__Extracted entries__.

--- --- ---

Lemma offsets_forEach_dom (fuel : nat) (state : State) (ids : list string) :
  ∀ (offsets0 offsets : gmap string Z) (offset0 : Z) (w w' : World),
  offsets_forEach fuel state ids offsets0 offset0 w = (Ret offsets, w') →
  dom offsets = dom offsets0 ∪ list_to_set ids.
Proof.
  induction ids as [|id ids IH]; intros offsets0 offsets offset0 w w'; cbn.
  - intros [= <- _]. set_solver.
  - intros (vs & w1 & _ & H)%bind_ret_inv.
    rewrite (IH _ _ _ _ _ H), dom_insert_L. set_solver.
Qed.

(** X9.  The offsets have an entry for exactly the visible layers. *)
Theorem offsets_keys (fuel : nat) (state : State) (w w' : World)
    (offsets : gmap string Z) :
  getVertexOffsets fuel state w = (Ret offsets, w') →
  ∀ id, is_Some (offsets !! id) ↔ id ∈ getVisibleLayerIds state.
Proof.
  intros H%offsets_forEach_dom id.
  rewrite <- elem_of_dom, H, dom_empty_L. set_solver.
Qed.

(** X7.  With a slider value that is not positive, the gradient of a
    layer that is not in the visible order, and whose id is not the name of
    a member of [Object.prototype], is empty: [offsets[layerId]] is
    undefined, and the loop does not run. *)
Theorem slider_colors_invisible (fuel : nat) (layerId : string)
    (state : State) (p : Preview) (w w' : World) (colors : gmap Z string) :
  layerId ∉ getVisibleLayerIds state →
  inherited layerId = false →
  getPreview state = Some p →
  (sliderValue p <= 0)%Q →
  getSliderColors fuel layerId state w = (Ret colors, w') →
  colors = ∅.
Proof.
  intros Hid Hown Hp Hv. unfold getSliderColors.
  intros (vertices & w1 & _ & H)%bind_ret_inv.
  apply bind_ret_inv in H as (layerVertices & w2 & _ & H).
  apply bind_ret_inv in H as (offsets & w3 & Hoff & H).
  assert (property offsets layerId = Undefined) as Hnone.
  { apply property_Undefined. split; [|done].
    apply offsets_forEach_dom in Hoff. apply not_elem_of_dom.
    rewrite Hoff, dom_empty_L. set_solver. }
  revert H. rewrite Hp. unfold SliderColors_result.
  apply Qle_bool_iff in Hv. rewrite Hv. cbn [negb]. rewrite Hnone.
  by intros [= <- _].
Qed.

(** ** Statistics *)

Lemma stats_fold (vertices : list Vertex) :
  ∀ (d : Num) (previous : Vertex),
  (foldl
     (λ (acc : Num * option Vertex) vertex,
        (match acc.2 with
         | Some previous => num_add acc.1 (segment vertex previous)
         | None => acc.1
         end, Some vertex))
     (d, Some previous) vertices).1
  = foldl num_add d (zip_with segment vertices (previous :: vertices)).
Proof.
  induction vertices as [|v vs IH]; intros d previous; [done|].
  cbn. apply IH.
Qed.

(** X10.  [getVerticesStats] counts the points of the flattened path, the
    sum of the layers' computed vertices, and its distance is the floor of
    the segment lengths between consecutive points of that path, added
    from the first segment on; a path of at most one point has the floor
    of 0. *)
Theorem stats_of_path (fuel : nat) (state : State) (w w' : World)
    (perLayer : list Arr) :
  mapM (λ id, callComputedVertices fuel id state) (getVisibleLayerIds state) w
    = (Ret perLayer, w') →
  let path := concat (elems <$> perLayer) in
  ∃ stats,
    getVerticesStats fuel state w = (Ret stats, w') ∧
    numPoints stats = sum_list (length ∘ elems <$> perLayer) ∧
    distance stats
    = num_floor (foldl num_add (num_of_Z 0)
                   (zip_with segment (tail path) path)) ∧
    ((length path ≤ 1)%nat → distance stats = num_floor (num_of_Z 0)).
Proof.
  intros Hrun path. eexists. split.
  { unfold getVerticesStats, getAllComputedVertices. rewrite run_bind.
    unfold getState. rewrite run_bind, Hrun. reflexivity. }
  fold path. split; [|split].
  - cbn. unfold path. clear. induction perLayer as [|a l IH]; [done|].
    cbn. rewrite length_app. by rewrite IH.
  - cbn. destruct path as [|v vs]; [done|]. cbn. f_equal. apply stats_fold.
  - cbn. destruct path as [|v [|v' vs]]; cbn; [done|done|lia].
Qed.

(** ** The preview track *)

Lemma track_fold (enabled : bool) (g : Z → Vertex) (l : list Z) :
  ∀ acc,
  foldl (λ trackVertices i,
           if enabled then trackVertices ++ [g i] else trackVertices) acc l
  = acc ++ (if enabled then g <$> l else []).
Proof.
  induction l as [|i l IH]; intros acc; cbn.
  - destruct enabled; by rewrite app_nil_r.
  - rewrite IH. destruct enabled; [|done]. by rewrite <- app_assoc.
Qed.

(** X11.  The preview track of a layer has one vertex per loop,
    [transformShape] of the origin at loop [i] for [i] from 0 to
    [numLoops - 1], each un-offset, rotated and moved by the Konva delta
    like a preview vertex; it is empty when the track is not enabled or
    [numLoops] is not positive. *)
Theorem track_vertices (layerId : string) (allLayers : Layers)
    (layer : Layer) (w : World) :
  byId allLayers !! layerId = Some layer →
  let konvaScale := num_of_Z (if autosize layer then 5 else 1) in
  let half := num_div (num_sub konvaScale (num_of_Z 1)) (num_of_Z 2) in
  let konvaDeltaX := num_mul half (startingWidth layer) in
  let konvaDeltaY := num_mul half (startingHeight layer) in
  let place vertex :=
    offset
      (rotate (offset vertex (num_neg (offsetX layer)) (num_neg (offsetY layer)))
         (rotation layer))
      konvaDeltaX (num_neg konvaDeltaY) in
  let loop i :=
    place (transformShape layer (victor (num_of_Z 0) (num_of_Z 0)) i i) in
  ∃ track w',
    PreviewTrackVertices_result layerId allLayers w = (Ret track, w') ∧
    elems track
    = (if trackEnabled layer then loop <$> seqZ 0 (numLoops layer) else []) ∧
    length (elems track)
    = if trackEnabled layer then Z.to_nat (numLoops layer) else 0%nat.
Proof.
  intros Hl. cbn zeta. unfold PreviewTrackVertices_result.
  rewrite (property_own _ _ _ Hl).
  rewrite track_fold. cbn [app].
  eexists _, _. split; [reflexivity|]. cbn [elems].
  destruct (trackEnabled layer), (autosize layer); cbn;
    rewrite <- ?list_fmap_compose, ?length_fmap, ?length_seqZ; done.
Qed.

(** ** What a lookup does and does not do *)

#[local] Instance quiet_preorder (layerId : string) : PreOrder (quiet layerId).
Proof.
  split; [by split|].
  intros w1 w2 w3 [] []. split; try congruence.
  intros k i Hi. by rewrite quiet_layers1, quiet_layers0.
Qed.

#[local] Instance keepsMachine_preorder : PreOrder keepsMachine.
Proof.
  split; [intros w; split; [reflexivity|done]|].
  intros w1 w2 w3 [? ?] [? ?]. split; [by etrans|congruence].
Qed.

#[local] Instance keepsRaw_preorder : PreOrder keepsRaw.
Proof.
  split; [intros w; split; [reflexivity|done]|].
  intros w1 w2 w3 (?&?&?) (?&?&?). split; [by etrans|split; congruence].
Qed.

Lemma getCachedSelector_quiet (fn : Maker) (layerId : string) :
  steps (quiet layerId) (make fn layerId) →
  steps (quiet layerId) (getCachedSelector fn layerId).
Proof.
  intros Hm w. rewrite getCachedSelector_run.
  assert (Hw : quiet layerId w (withName fn w)).
  { split; [intros k i _; apply selectorAt_withName|..];
      unfold withName; by destruct (cachedSelectors w !! name fn). }
  destruct (selectorAt w (name fn) layerId) as [n|] eqn:Hs; cbn; [done|].
  destruct (inherited layerId); cbn; [done|].
  specialize (Hm (withName fn w)).
  destruct (make fn layerId (withName fn w)) as [[n|e| |?] w2]; cbn in *.
  - etrans; [exact Hw|]. etrans; [exact Hm|]. split; [|done..].
    intros k i Hi. rewrite selectorAt_stored, decide_False; [done|].
    intros [_ ->]. done.
  - by etrans.
  - by etrans.
  - by etrans.
Qed.

Lemma steps_alloc_quiet (layerId : string) : steps (quiet layerId) alloc.
Proof. intros w. rewrite alloc_run. by split. Qed.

--- --- ---

From the entries above, collect every line with the string "Hoff" in it.

__Answer to this task__.
  apply bind_ret_inv in H as (offsets & w3 & Hoff & H).
    apply offsets_forEach_dom in Hoff. apply not_elem_of_dom.
    rewrite Hoff, dom_empty_L. set_solver. }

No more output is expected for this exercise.